Evolutionary Biology

October 2022 - May 2025

The Why: Regeneration

It’s a no-brainer that achieving an improved rate and quality of wound-healing is one of the main goals in medicine. Studying regeneration (from the scale of cellular to organ-level) across the variety of organisms capable of such a feat increases the likelihood of reinventing medicine as we know it.

One of the animals being extensively studied for its ability to undergo full-body regeneration is a small freshwater worm Pristina leidyi. Widely prevalent in the silty bottom of shallow streams internationally, this annelid is ecologically and experimentally important.

Studying Pristina leidyi helps us understand regeneration’s evolutionary history, cellular mechanics, signaling pathways, and more through developmental, physiological, molecular, and phylogenetic studies.

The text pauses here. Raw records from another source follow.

(** C5, refuted as stated, on two counts.  A first pass whose validation
    flags every cell does not stop the run: with a correlation engine that
    reports 50 pixels on the first pass and takes them back on the second,
    all four cells of the first pass are flagged and both engines go on to
    pass 1 and complete.  And the error of a later pass carries no pass
    index: with 50 pixels reported everywhere, pass 1 and pass 2 raise the
    same value. *)
Lemma all_invalid_first_pass_goes_on :
  (exists out,
      @Windef.first_pass (Demo.world DemoRuns.false_start) Demo.ramp Demo.ramp
        DemoRuns.two_passes = ([CallCorrelate 0], Ok out) /\
      let '(x, y, u, v, s2n) := out in
      to_rows (@typical_validation (Demo.world DemoRuns.false_start)
                 (Plain u) (Plain v) s2n DemoRuns.two_passes)
      = [[true; true]; [true; true]]) /\
  (trace (@Windef.multipass (Demo.world DemoRuns.false_start) Demo.ramp
            Demo.ramp DemoRuns.two_passes)
   = [CallCorrelate 0; CallValidate 0; CallReplaceOutliers 0;
      CallDeform 1; CallCorrelate 1; CallValidate 1; CallSave] /\
   completed (@Windef.multipass (Demo.world DemoRuns.false_start) Demo.ramp
                Demo.ramp DemoRuns.two_passes) = true) /\
  (trace (@WindefGpu.multipass (Demo.world DemoRuns.false_start) Demo.ramp
            Demo.ramp DemoRuns.two_passes)
   = [CallCorrelate 0; CallValidate 0; CallReplaceOutliers 0;
      CallDeform 1; CallCorrelate 1; CallValidate 1; CallSave] /\
   completed (@WindefGpu.multipass (Demo.world DemoRuns.false_start) Demo.ramp
                Demo.ramp DemoRuns.two_passes) = true) /\
  outcome (@Windef.multipass_img_deform (Demo.world DemoRuns.storm)
             Demo.ramp Demo.ramp 1 DemoRuns.coarse_x DemoRuns.coarse_y
             DemoRuns.at_rest DemoRuns.at_rest DemoRuns.three_passes)
  = Raise (ValueError "Something happened in the validation") /\
  outcome (@Windef.multipass_img_deform (Demo.world DemoRuns.storm)
             Demo.ramp Demo.ramp 2 DemoInputs.grid_x DemoInputs.grid_y
             (Plain DemoInputs.still) (Plain DemoInputs.still)
             DemoRuns.three_passes)
  = Raise (ValueError "Something happened in the validation").
Proof.
  split.
  { apply completed_with; [vm_compute; reflexivity|].
    vm_compute. reflexivity. }
  split; [split; vm_compute; reflexivity|].
  split; [split; vm_compute; reflexivity|].
  split; vm_compute; reflexivity.
Qed.

(** C9, as it holds.  Whatever [replace_outliers] returns, it cannot fail a
    pass: once the validation of pass [i] has returned with some cell left
    unflagged, [multipass_img_deform] returns.  On the CPU the flags it
    returns are the flags of the validation, on every pass.  On the GPU
    they are the flags of the validation on the last pass only; on an
    earlier pass, where the repair runs, no cell is flagged any more. *)
Theorem flags_after_repair `{Collaborators} (frame_a frame_b : ndarray Q)
    (i : nat) (x_old y_old : ndarray Q) (u_old v_old : field)
    (s : PIVSettings) :
  (forall t out,
      Windef.validated_pass frame_a frame_b i x_old y_old u_old v_old s
        = (t, Ok out) ->
      np_all (flags_of out) = false ->
      cpu_flags_kept frame_a frame_b i x_old y_old u_old v_old s out) /\
  (forall t out,
      WindefGpu.validated_pass frame_a frame_b i x_old y_old u_old v_old s
        = (t, Ok out) ->
      np_all (flags_of out) = false ->
      gpu_flags_reset frame_a frame_b i x_old y_old u_old v_old s out).
Proof.
  split.
  - intros t [[[[[[x y] u] v] gm] fl] s'] Hvp Hall. cbn in Hall.
    unfold cpu_flags_kept, Windef.multipass_img_deform.
    rewrite Hvp. cbn [bind]. rewrite Hall.
    destruct (negb (i + 1 =? num_iterations s')).
    + destruct (replace_outliers u v fl (filter_method s')
                  (max_filter_iteration s') (filter_kernel_size s'))
        as [u' v'] eqn:Hrep.
      cbn. eexists _, _. split; reflexivity.
    + cbn. eexists _, _. split; reflexivity.
  - intros t [[[[[[[[ya xa] x] y] u] v] gm] fl] s'] Hvp Hall. cbn in Hall.
    assert (Hn : num_iterations s' = num_iterations s).
    { rewrite (gpu_validated_pass_plan _ _ _ _ _ _ _ _ _ _ _ _ _ _ _ _ _ _ Hvp).
      destruct (sig2noise_validate s); reflexivity. }
    unfold gpu_flags_reset, WindefGpu.multipass_img_deform.
    rewrite Hvp. cbn [bind]. rewrite Hall. rewrite Hn.
    destruct (i + 1 =? num_iterations s) eqn:Hlast; cbn [negb].
    + apply Nat.eqb_eq in Hlast. cbn. eexists _, _.
      split; [reflexivity|]. split; [reflexivity|]. intros Hne. contradiction.
    + apply Nat.eqb_neq in Hlast.
      destruct (replace_outliers (Plain u) (Plain v) fl (filter_method s')
                  (max_filter_iteration s') (filter_kernel_size s'))
        as [u' v'] eqn:Hrep.
      cbn. eexists _, _.
      split; [reflexivity|]. split; [intros He; contradiction|].
      intros _ r c. reflexivity.
Qed.

(** C9 as it holds, on pass 1 of three in the small world, with a spurious
    50 pixels at the centre window and an outlier filter that is allowed no
    iteration. *)
Lemma flags_after_repair_witness :
  (exists t out,
      @Windef.validated_pass (Demo.world DemoRuns.spike) Demo.ramp Demo.ramp 1
        DemoRuns.coarse_x DemoRuns.coarse_y DemoRuns.at_rest DemoRuns.at_rest
        DemoRuns.no_repair_iterations = (t, Ok out) /\
      np_all (flags_of out) = false /\
      @cpu_flags_kept (Demo.world DemoRuns.spike) Demo.ramp Demo.ramp 1
        DemoRuns.coarse_x DemoRuns.coarse_y DemoRuns.at_rest DemoRuns.at_rest
        DemoRuns.no_repair_iterations out) /\
  (exists t out,
      @WindefGpu.validated_pass (Demo.world DemoRuns.spike) Demo.ramp
        Demo.ramp 1
        DemoRuns.coarse_x DemoRuns.coarse_y DemoRuns.at_rest DemoRuns.at_rest
        DemoRuns.no_repair_iterations = (t, Ok out) /\
      np_all (flags_of out) = false /\
      @gpu_flags_reset (Demo.world DemoRuns.spike) Demo.ramp Demo.ramp 1
        DemoRuns.coarse_x DemoRuns.coarse_y DemoRuns.at_rest DemoRuns.at_rest
        DemoRuns.no_repair_iterations out).
Proof.
  destruct (@flags_after_repair (Demo.world DemoRuns.spike)
              Demo.ramp Demo.ramp 1 DemoRuns.coarse_x DemoRuns.coarse_y
              DemoRuns.at_rest DemoRuns.at_rest DemoRuns.no_repair_iterations)
    as [Hcpu Hgpu].
  split.
  - apply (completed_and _ (fun out => np_all (flags_of out) = false)
             (fun _ out => cpu_flags_kept _ _ _ _ _ _ _ _ out));
      [vm_compute; reflexivity|].
    intros t out Hrun Hall. exact (Hcpu t out Hrun Hall).
  - apply (completed_and _ (fun out => np_all (flags_of out) = false)
             (fun _ out => gpu_flags_reset _ _ _ _ _ _ _ _ out));
      [vm_compute; reflexivity|].
    intros t out Hrun Hall. exact (Hgpu t out Hrun Hall).
Defined.

(** C9, refuted as stated.  Pass 1 of three on the GPU, with a spurious 50
    pixels at the centre window and an outlier filter that is allowed no
    iteration: the validation flags the centre cell, the repair leaves its
    50 pixels in place, and the pass returns that field with no cell
    flagged. *)
Lemma gpu_forgets_unrepaired_cell :
  max_filter_iteration DemoRuns.no_repair_iterations = 0 /\
  (exists validated,
      @WindefGpu.validated_pass (Demo.world DemoRuns.spike) Demo.ramp
        Demo.ramp 1
        DemoRuns.coarse_x DemoRuns.coarse_y DemoRuns.at_rest DemoRuns.at_rest
        DemoRuns.no_repair_iterations
      = ([CallDeform 1; CallCorrelate 1; CallValidate 1], Ok validated) /\
      to_rows (flags_of validated)
      = [[false; false; false]; [false; true; false]; [false; false; false]]) /\
  (exists out,
      @WindefGpu.multipass_img_deform (Demo.world DemoRuns.spike) Demo.ramp
        Demo.ramp 1
        DemoRuns.coarse_x DemoRuns.coarse_y DemoRuns.at_rest DemoRuns.at_rest
        DemoRuns.no_repair_iterations
      = ([CallDeform 1; CallCorrelate 1; CallValidate 1;
          CallReplaceOutliers 1], Ok out) /\
      let '(x, y, u, v, grid_mask, flags, s') := out in
      to_rows (fdata u)
      = [[1%Q; 1%Q; 1%Q]; [1%Q; 50%Q; 1%Q]; [1%Q; 1%Q; 1%Q]] /\
      to_rows flags
      = [[false; false; false]; [false; false; false];
         [false; false; false]]).
Proof.
  split; [reflexivity|]. split.
  - apply completed_with; [vm_compute; reflexivity|].
    vm_compute. reflexivity.
  - apply completed_with; [vm_compute; reflexivity|].
    vm_compute. split; reflexivity.
Qed.

Lemma neg_flipud_cell (w : field) (r c : nat) :
  passed_on_cell w (neg_flipud w) r c.
Proof.
  unfold passed_on_cell. cbv zeta. destruct w as [d|d dm]; cbn.
  - split; reflexivity.
  - split; reflexivity.
Qed.

(** C6, as it holds.  A completed CPU run hands over the grid and the flags
    of its state unchanged, and a field whose every cell is the internal
    cell of the mirrored row, zero where that cell was masked, negated,
    whatever its flag; the field is masked by the final grid mask, which is
    the image mask sampled on the grid.  A completed GPU run hands over the
    grid and the flags likewise, and the internal field with its rows
    mirrored and its values negated: no cell is filled, the grid mask has
    no cell set and is not applied to the field. *)
Theorem finalizing_exports `{Collaborators} (raw_a raw_b : ndarray Q)
    (s : PIVSettings) :
  (forall t sv,
      Windef.multipass raw_a raw_b s = (t, Ok sv) ->
      cpu_finalized raw_a raw_b s t sv) /\
  (forall t sv,
      WindefGpu.multipass raw_a raw_b s = (t, Ok sv) ->
      gpu_finalized raw_a raw_b s t sv).
Proof.
  split.
  - intros t sv Hm.
    destruct (cpu_multipass_split _ _ _ _ _ Hm)
      as (t1 & im & st & Hrun & Hfin & Ht).
    exists t1, im, st. split; [exact Hrun|]. split; [exact Ht|].
    apply cpu_finalize_ok in Hfin.
    destruct Hfin as (i & ud & um & vd & vm & _ & Hu & Hv & Hx & Hy & Hf
                      & Hg & Hsu & Hsv & _).
    unfold cpu_export.
    split; [exact Hx|]. split; [exact Hy|]. split; [exact Hf|].
    split; [exact Hg|].
    cbv zeta. intros r c. unfold exported_cell.
    rewrite Hsu, Hsv, Hu, Hv, Hg. cbv zeta.
    destruct im as [m|]; cbn; repeat split; reflexivity.
  - intros t sv Hm.
    destruct (gpu_multipass_split _ _ _ _ _ Hm) as (t1 & st & Hrun & Hsv & Ht).
    exists t1, st. split; [exact Hrun|]. split; [exact Ht|].
    subst sv. unfold gpu_export. cbn [sv_x sv_y sv_u sv_v sv_flags sv_grid_mask].
    repeat (split; [reflexivity|]).
    intros r c. split; apply neg_flipud_cell.
Qed.

(** C6 as it holds, on a two-pass run of either engine in the small world,
    behind a static mask that covers the whole frame. *)
Lemma finalizing_exports_witness :
  (exists t sv,
      @Windef.multipass (Demo.world Demo.quiet) Demo.ramp Demo.ramp
        DemoRuns.two_passes_masked = (t, Ok sv) /\
      @cpu_finalized (Demo.world Demo.quiet) Demo.ramp Demo.ramp
        DemoRuns.two_passes_masked t sv) /\
  (exists t sv,
      @WindefGpu.multipass (Demo.world Demo.quiet) Demo.ramp Demo.ramp
        DemoRuns.two_passes_masked = (t, Ok sv) /\
      @gpu_finalized (Demo.world Demo.quiet) Demo.ramp Demo.ramp
        DemoRuns.two_passes_masked t sv).
Proof.
  destruct (@finalizing_exports (Demo.world Demo.quiet) Demo.ramp Demo.ramp
              DemoRuns.two_passes_masked) as [Hcpu Hgpu].
  split.
  - apply completed_run; [vm_compute; reflexivity|]. exact Hcpu.
  - apply completed_run; [vm_compute; reflexivity|]. exact Hgpu.
Defined.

My undergraduate honors thesis under the supervision of Dr. Alexandra Bely at the University of Maryland was an example of a phylogenetic study on Pristina. Though studied internationally, the diversity of the genus within which P. leidyi is understudied and prior studies pointed to the possibility of cryptic species being present.

My project, titled “Phylogenetic relationships and morphological variation in the freshwater meiofaunal annelid genus Pristina, focused on untangling the evolutionary history the genus through the generation of the genus’ first molecular phylogenetic tree.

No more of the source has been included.